The U.S. Food and Drug Administration said the pink pill, to be sold under the brand name Addyi and made by privately held Sprout Pharmaceuticals, will only be available through certified and specially trained health care professionals and pharmacies due to its safety issues.
Addyi, whose chemical name is flibanserin, is designed for premenopausal women whose lack of sexual desire causes distress. The condition is formally known as hypoactive sexual desire disorder, or HSDD.
“This is the biggest breakthrough in women’s sexual health since the advent of ‘the Pill’” for contraception, The National Consumers League said in a statement. “It validates (and) legitimizes female sexuality as an important component of health.”

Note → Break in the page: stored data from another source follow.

(* ===== verification/UnixFindings.v ===== *)
(** * Unix domain sockets: what concrete runs show

    Runs of steps that differ from what the code, its comments or the interfaces it
    implements say. *)

From stdpp Require Import strings.
From S2P Require Import Prelude Errors Blocking Polling UnixSocket UnixSocketProps UnixSocketChanges UnixSocketRuns UnixSocketTraffic.

Open Scope Z_scope.

(** The nodes [/s] and [/h/s], and an abstract name *)
#[local] Abbreviation root_s := [Byte.x2f; Byte.x73].
#[local] Abbreviation home_s := [Byte.x2f; Byte.x68; Byte.x2f; Byte.x73].
#[local] Abbreviation just_s := [Byte.x73].

Definition with_nodes (f : Nodes) : Sockets Nodes := no_sockets f.
Definition made (kind : Z) (w : Sockets Nodes) : Sockets Nodes := (create w AF_UNIX kind 0 cred_default).2.
Definition named (s : Z) (name : list byte) (w : Sockets Nodes) : Sockets Nodes := (bind_socket w s name).2.
Definition listening (s n : Z) (w : Sockets Nodes) : Sockets Nodes := (listen w s n).2.

(** ** Names in the file system *)

(** [bind] takes the node of a regular file for a stale socket, deletes it and puts its own
    there. *)
Lemma bind_replaces_file :
  let w := made SOCK_STREAM (with_nodes {[ root_s := 7 ]}) in
  (bind_socket w 0 root_s).1 = Ok tt ∧ (named 0 root_s w).(files) !! root_s = Some 0.
Proof. vm_compute. by split. Qed.

(** The end of a socket with a relative name deletes that name below the root and leaves the
    node of the socket. *)
Lemma drop_deletes_other_file :
  let w := drop_socket (named 0 just_s (made SOCK_STREAM (with_nodes {[ root_s := 7 ]}))) 0 in
  w.(files) !! root_s = None ∧ w.(files) !! home_s = Some 1.
Proof. vm_compute. by split. Qed.

(** A connection that a listener made keeps the listener's name; when it ends while another
    socket has bound that name and does not listen yet, the name is taken from that socket. *)
Definition server_gone : Sockets Nodes :=
  let w := listening 0 1 (named 0 [x00; Byte.x73] (made SOCK_STREAM (made SOCK_STREAM (with_nodes ∅)))) in
  let w := (connect w 1 [x00; Byte.x73] cred_default).2 in
  let w := drop_socket (after (accept_try 0 w)) 0 in
  named 3 [x00; Byte.x73] (made SOCK_STREAM w).

Lemma old_connection_takes_name :
  (listen server_gone 3 1).1 = Ok tt ∧ (listen (drop_socket server_gone 2) 3 1).1 = Err SocketError.InvalidArguments.
Proof. vm_compute. by split. Qed.

(** An abstract name is filled up with zeros in an address and read back with them. *)
Lemma abstract_name_grows :
  parse_unix_socket_path (serialize_unix_addr (Some [x00; Byte.x73])) = Ok ([x00; Byte.x73] ++ repeat x00 106).
Proof. vm_compute. reflexivity. Qed.

(** ** Sleepers *)

(** [shutdown] of the reading half wakes nobody who sleeps in a read of the same socket, though
    the read would return the end of the file. *)
Lemma shutdown_leaves_own_reader :
  let w := pair_of SOCK_STREAM in
  read_try 1 2 false false false w = Sleep w ∧ new_wakes w (shutdown w 1 0).2 = [(0, PollableEvent.CanBeWritten)] ∧
  match read_try 1 2 false false false (shutdown w 1 0).2 with Return (Ok []) _ => True | _ => False end.
Proof. split; [reflexivity|]. by split. Qed.

(** While objects without bytes wait, a plain read has nothing to return and its socket counts
    as readable, so the read polls in a loop instead of sleeping. *)
Definition object_sent : Sockets Nodes := after (write_try 0 [] false [5] (pair_of SOCK_STREAM)).

Lemma reader_spins_on_objects :
  read_try 1 2 false false false object_sent = Sleep object_sent ∧ is_event_ready object_sent 1 PollableEvent.CanBeRead = true.
Proof. split; reflexivity. Qed.

(** Taking a message off a datagram socket wakes no sender that waits for room. *)
Lemma datagram_reader_wakes_nobody {F} `{SocketEnv F} (w : Sockets F) s len nonblocking peek control d : datagram_of w s = Some d →
  (after (read_try s len nonblocking peek control w)).(wakes) = w.(wakes).
Proof.
  intros (o & Hs & Ho)%datagram_of_Some. unfold read_try. rewrite Hs, Ho. destruct (dg_read_shutdown d); [done|]. destruct (recv_queue d); [by destruct nonblocking|].
  cbn [after]. unfold set_datagram. by rewrite (set_state_eq _ _ o).
Qed.

(** An empty packet with an object is never sent: the writer waits for room that is there. *)
Lemma empty_packet_waits :
  let w := pair_of SOCK_SEQPACKET in
  write_try 0 [] false [5] w = Sleep w ∧ is_event_ready w 0 PollableEvent.CanBeWritten = true.
Proof. split; reflexivity. Qed.

(** ** Objects *)

(** A plain read moves the bytes and leaves the places of the objects: the object that came
    with the second byte is handed out with the fourth. *)
Definition two_sent : Sockets Nodes :=
  after (write_try 0 [Byte.x63; Byte.x64] true [] (after (write_try 0 [Byte.x62] true [5] (after (write_try 0 [Byte.x61] true [] (pair_of SOCK_STREAM)))))).

Lemma plain_read_misplaces_objects :
  let w := after (read_try 1 2 true false false two_sent) in
  let w := after (read_try 1 1 true false true w) in
  (control_rights w 1 1 false 64).1 = [] ∧
  let w := (control_rights w 1 1 false 64).2 in
  (control_rights (after (read_try 1 1 true false true w)) 1 1 false 64).1 = [5].
Proof. split; reflexivity. Qed.

(** Objects for which the control buffer has no room are gone. *)
Lemma objects_without_room_are_lost :
  let '(got, w) := control_rights object_sent 1 0 false 8 in got = [] ∧ (control_rights w 1 0 false 64).1 = [].
Proof. vm_compute. by split. Qed.

(** ** Kinds and backlogs *)

(** A packet socket connects to a stream listener; the end that is accepted is a packet
    socket. *)
Lemma connect_mixes_kinds :
  let w := listening 0 1 (named 0 [x00; Byte.x73] (made SOCK_SEQPACKET (made SOCK_STREAM (with_nodes ∅)))) in
  (connect w 1 [x00; Byte.x73] cred_default).1 = Ok tt.
Proof. vm_compute. reflexivity. Qed.

(** A blocking connect to a listener whose backlog is full fails with EAGAIN, which is the
    answer for a socket that does not block. *)
Lemma full_backlog_refuses_blocking :
  let w := listening 0 1 (named 0 [x00; Byte.x73] (made SOCK_STREAM (made SOCK_STREAM (made SOCK_STREAM (with_nodes ∅))))) in
  let w := (connect w 1 [x00; Byte.x73] cred_default).2 in
  (is_nonblocking <$> w.(socks) !! 2) = Some false ∧ (connect w 2 [x00; Byte.x73] cred_default).1 = Err SocketError.TryAgain.
Proof. vm_compute. by split. Qed.
Lemma copied_bytes l data valid off n : 0 <= off → 0 <= n → n <= Z.min (PAGE_SIZE - off mod PAGE_SIZE) (zlen l - off) → holds data valid (cluster_bytes l (off / cluster_len)) →
  zslice data (off mod PAGE_SIZE) (off mod PAGE_SIZE + n) = map (cached_byte l) (seqZ off n).
Proof.
  intros Hoff Hn Hle [_ ->]. destruct (split_offset off Hoff) as (_ & Hs & Hi & Hp1 & Hp2 & Hpo). set (i := off / cluster_len) in *. set (po := off mod PAGE_SIZE) in *. set (pic := page_offset_in_cluster _) in *. assert (0 <= i * cluster_len) by (by apply Z.mul_nonneg_nonneg).
  assert (zlen (cluster_bytes l i) = Z.min cluster_len (Z.max 0 (zlen l - i * cluster_len))) as Hcl by (unfold cluster_bytes; rewrite zlen_zslice_min by lia; f_equal; lia).
  rewrite zslice_app_left by lia. rewrite zslice_cluster by lia. rewrite Z.add_assoc, zslice_as_map by lia. symmetry. apply map_seqZ_shift. intros j Hj. unfold cached_byte. do 3 f_equal.
  assert ((off + j) / cluster_len = i) as -> by (symmetry; apply Z.div_unique with (pic + po + j); lia).
  assert ((off + j) mod PAGE_SIZE = po + j) as ->; [|lia]. unfold po in *. rewrite <- Z.add_mod_idemp_l by done. apply Z.mod_small. lia.
Qed.

Lemma seqZ_map_app {A} (g : Z → A) a n m : 0 <= n → 0 <= m → map g (seqZ a n) ++ map g (seqZ (a + n) m) = map g (seqZ a (n + m)).
Proof. intros Hn Hm. rewrite seqZ_app by done. by rewrite map_app. Qed.
(** [fuel]: one more than the length. *)
Fixpoint read_exact_loop (fuel : nat) x o (len offset : Z) (got : list byte) : result FSError (list byte) * FileWorld W :=
  match fuel with
  | O => (Ok got, x)
  | S fuel =>
      if zlen got <? len then
        match read_at x o (len - zlen got) (offset + zlen got) with
        | (Err e, x) => (Err e, x)
        | (Ok b, x) => if bool_decide (b = []) then (Err FSError.Other, x) else read_exact_loop fuel x o len offset (got ++ b)
        end
      else (Ok got, x)
  end.

Definition read_exact_at x o (len offset : Z) : result FSError (list byte) * FileWorld W := read_exact_loop (S (Z.to_nat len)) x o len offset [].

(** [Readable::read], at the position *)
Definition read x o (len : Z) : result FSError (list byte) * FileWorld W := on_files (vfs_read x.(files) o.(file) len) x.

(** ** Writing *)

(** [limit]: the file size limit of the process *)
Definition limit_write_len_for_rlimit (limit offset requested_len : Z) : result ObjectError Z :=
  if limit <=? offset then Err ObjectError.Other else Ok (Z.min requested_len (limit - offset)).

(** [fuel]: the length of the buffer; each round takes a byte. *)
Fixpoint write_all_loop (fuel : nat) (w : W) (f : Z) (buf : list byte) (written : Z) : result FSError Z * W :=
  match fuel, buf with
  | S fuel, _ :: _ =>
      match vfs_write w f buf with
      | (Err e, w) => (Err e, w)
      | (Ok count, w) => if count =? 0 then (Err FSError.NoSpace, w) else write_all_loop fuel w f (drop (Z.to_nat count) buf) (written + count)
      end
  | _, _ => (Ok written, w)
  end.

Definition write_all_to_cursor (w : W) (f : Z) (buf : list byte) (offset : Z) : result FSError Z * W :=
  match vfs_seek w f (swrap 64 offset) Whence.Start with
  | (Err e, w) => (Err e, w)
  | (Ok _, w) => write_all_loop (length buf) w f buf 0
  end.

(** The position is restored, whatever [action] answers. *)
Definition with_file_write_cursor {A} x o (invalidate_cache : bool) (action : W → result FSError A * W) : result FSError A * FileWorld W :=
  let x := if invalidate_cache then invalidate_page_cache x o else x in
  match vfs_seek x.(files) o.(file) 0 Whence.Current with
  | (Err e, w) => (Err e, with_files w x)
  | (Ok current, w) =>
      let '(r, w) := action w in
      (r, with_files (vfs_seek w o.(file) (swrap 64 current) Whence.Start).2 x)
  end.

Definition write_at x o (limit : Z) (buf : list byte) (offset : Z) : result FSError Z * FileWorld W :=
  match limit_write_len_for_rlimit limit offset (zlen buf) with
  | Err _ => (Err FSError.Other, x)
  | Ok len => with_file_write_cursor x o true (λ w, write_all_to_cursor w o.(file) (take (Z.to_nat len) buf) offset)
  end.

(** [Writable::write], at the position or, of a file opened for appending, at the end *)
Definition write x o (limit : Z) (buffer : list byte) : result ObjectError Z * FileWorld W :=
  let x := invalidate_page_cache x o in
  match (if o.(append) then vfs_seek x.(files) o.(file) 0 Whence.End_ else (Ok 0, x.(files))) with
  | (Err e, w) => (Err (ObjectError.FSError e), with_files w x)
  | (Ok _, w) =>
      match vfs_seek w o.(file) 0 Whence.Current with
      | (Err e, w) => (Err (ObjectError.FSError e), with_files w x)
      | (Ok offset, w) =>
          match limit_write_len_for_rlimit limit offset (zlen buffer) with
          | Err e => (Err e, with_files w x)
          | Ok len =>
              let '(r, w) := vfs_write w o.(file) (take (Z.to_nat len) buffer) in
              (map_err ObjectError.FSError r, with_files w x)
          end
      end
  end.

Definition truncate x o (length : Z) : result FSError unit * FileWorld W :=
  let x := invalidate_page_cache x o in on_files (vfs_truncate x.(files) o.(file) length) x.

Definition allocate x o (mode offset len : Z) : result FSError unit * FileWorld W :=
  let x := invalidate_page_cache x o in on_files (vfs_allocate x.(files) o.(file) mode offset len) x.

Definition seek x o (offset : Z) (seek_type : Whence) : result ObjectError Z * FileWorld W :=
  match fifo x.(files) o.(file) with
  | Err e => (Err (ObjectError.FSError e), x)
  | Ok true => (Err (ObjectError.FSError FSError.IllegalSeek), x)
  | Ok false => let '(r, w) := vfs_seek x.(files) o.(file) offset seek_type in (map_err ObjectError.FSError r, with_files w x)
  end.

(** ** Other users of the cache *)

(** What a fault in a mapping reads from the page cache, when no other process has the page
    in a frame yet (memory/addrspace/apply.rs) *)
Definition map_cluster x o (page_index : Z) : option (result FSError CachedClusterRead) * FileWorld W :=
  match readonly_page_cache_file x o with
  | Some (f, id) => let '(r, c, w) := read_cluster x.(page_cache) x.(files) f id page_index in (Some r, mkWorld c w)
  | None => (None, x)
  end.

(** A record of process accounting (process/acct.rs), at the end of the file *)
Definition write_accounting_record x o (size : Z) (record : list byte) : FileWorld W :=
  (with_file_write_cursor x o false (λ w, write_all_to_cursor w o.(file) record size)).2.
End files.

Section properties.
Context {W : Type} `{FilesLaws W}.
Implicit Types (x : FileWorld W) (o : OpenedFile) (w : W).

(** The device of an open file is that of its file. *)
Definition opened_at w o : Prop := ∀ k, file_at w o.(file) = Some k → k.1 = o.(mount_device_id).

(** One call on an open file, its arguments in the ranges of their types; a page fault in a
    mapping reads a cluster. *)
Inductive step x : FileWorld W → Prop :=
  | step_read_at o len offset : opened_at x.(files) o → 0 <= offset → step x (read_at x o len offset).2
  | step_read o len : opened_at x.(files) o → step x (OpenFile.read x o len).2
  | step_map o page : opened_at x.(files) o → 0 <= page → step x (map_cluster x o page).2
  | step_write o limit buffer : opened_at x.(files) o → limit < 2 ^ 64 → step x (write x o limit buffer).2
  | step_write_at o limit buffer offset : opened_at x.(files) o → limit < 2 ^ 64 → 0 <= offset → step x (write_at x o limit buffer offset).2
  | step_truncate o n : opened_at x.(files) o → 0 <= n < 2 ^ 64 → step x (truncate x o n).2
  | step_allocate o mode offset n : opened_at x.(files) o → 0 <= offset → 0 <= n → step x (allocate x o mode offset n).2
  | step_seek o offset whence : opened_at x.(files) o → step x (seek x o offset whence).2.

Definition empty_cache w : FileWorld W := mkWorld cache_new w.

Definition reachable x : Prop := ∃ w, files_ok w ∧ rtc step (empty_cache w) x.

(** ** What each call keeps *)

Definition good x : Prop := bounded x.(page_cache) ∧ current x.(page_cache) x.(files) ∧ files_ok x.(files).

Lemma identity_of x o k : files_ok x.(files) → opened_at x.(files) o → file_at x.(files) o.(file) = Some k → page_cache_identity x o = Some (mkIdentity k (zlen (file_bytes x.(files) k))).
Proof.
  intros Hok Ho Hk. unfold page_cache_identity. rewrite law_identity, Hk by done. cbn. specialize (Ho k Hk). unfold FileCacheIdentity_new. rewrite <- Ho. by destruct k.
Qed.

Lemma identity_none x o : files_ok x.(files) → file_at x.(files) o.(file) = None → page_cache_identity x o = None.
Proof. intros Hok Hk. unfold page_cache_identity. by rewrite law_identity, Hk. Qed.

Lemma good_same x w : good x → changes_only None x.(files) w → good (with_files w x).
Proof. intros (Hb & Hc & Hok) Hs. split; [done|]. split; [by eapply current_same|]. by apply Hs. Qed.

(** After the clusters of a file are dropped its bytes may change. *)
Lemma good_changed x o w : good x → opened_at x.(files) o → changes_only (file_at x.(files) o.(file)) x.(files) w → good (with_files w (invalidate_page_cache x o)).
Proof.
  intros (Hb & Hc & Hok) Ho Hch. unfold invalidate_page_cache. destruct (file_at (files x) (file o)) as [k|] eqn:Hk.
  - rewrite (identity_of x o k) by done. split; [by apply invalidate_file_bounded|]. split; [by apply (current_changed _ x.(files))|by apply Hch].
  - rewrite identity_none by done. by apply good_same.
Qed.

Lemma invalidate_files x o : (invalidate_page_cache x o).(files) = x.(files).
Proof. unfold invalidate_page_cache. by destruct (page_cache_identity x o). Qed.

Lemma read_at_good x o len off : good x → opened_at x.(files) o → 0 <= off → good (read_at x o len off).2.
Proof.
  intros Hg Ho Hoff. pose proof Hg as (Hb & Hc & Hok). unfold read_at, readonly_page_cache_file. destruct (file_at (files x) (file o)) as [k|] eqn:Hk.
  - rewrite (identity_of x o k) by done. cbn. pose proof (read_keeps x.(page_cache) x.(files) o.(file) k len off Hok Hk Hoff Hb Hc) as Hr.
    destruct (PageCache.read _ _ _ _ _ _) as [[r c'] w']. destruct Hr as (Hs & ? & ?). split_and!; [done..|by apply Hs].
  - rewrite identity_none by done. cbn. apply good_same; [done|]. apply law_read_at_uncached.
Qed.

Lemma map_good x o page : good x → opened_at x.(files) o → 0 <= page → good (map_cluster x o page).2.
Proof.
  intros Hg Ho Hp. pose proof Hg as (Hb & Hc & Hok). unfold map_cluster, readonly_page_cache_file. destruct (file_at (files x) (file o)) as [k|] eqn:Hk.
  - rewrite (identity_of x o k) by done. cbn. pose proof (get_or_load_spec x.(page_cache) x.(files) o.(file) k page Hok Hk Hb Hc Hp) as Hr.
    unfold read_cluster. cbn. destruct (get_or_load_cluster _ _ _ _ _ _) as [[r c'] w']. destruct Hr as (Hs & ? & ? & _). split_and!; [done..|by apply Hs].
  - by rewrite identity_none.
Qed.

But Public Citizen, a consumer watchdog group that testified against the drug earlier this year, predicted that Addyi will be pulled from the market within a few years because of “serious dangers to women, with little benefit” to them. “Unfortunately, we haven’t heard the last of this drug.” Sprout’s drug has been nicknamed the “female Viagra” in media reports, even though it does not work like Pfizer Inc’s blockbuster Viagra pill for men that in 1998 became the first approved drug for erectile dysfunction.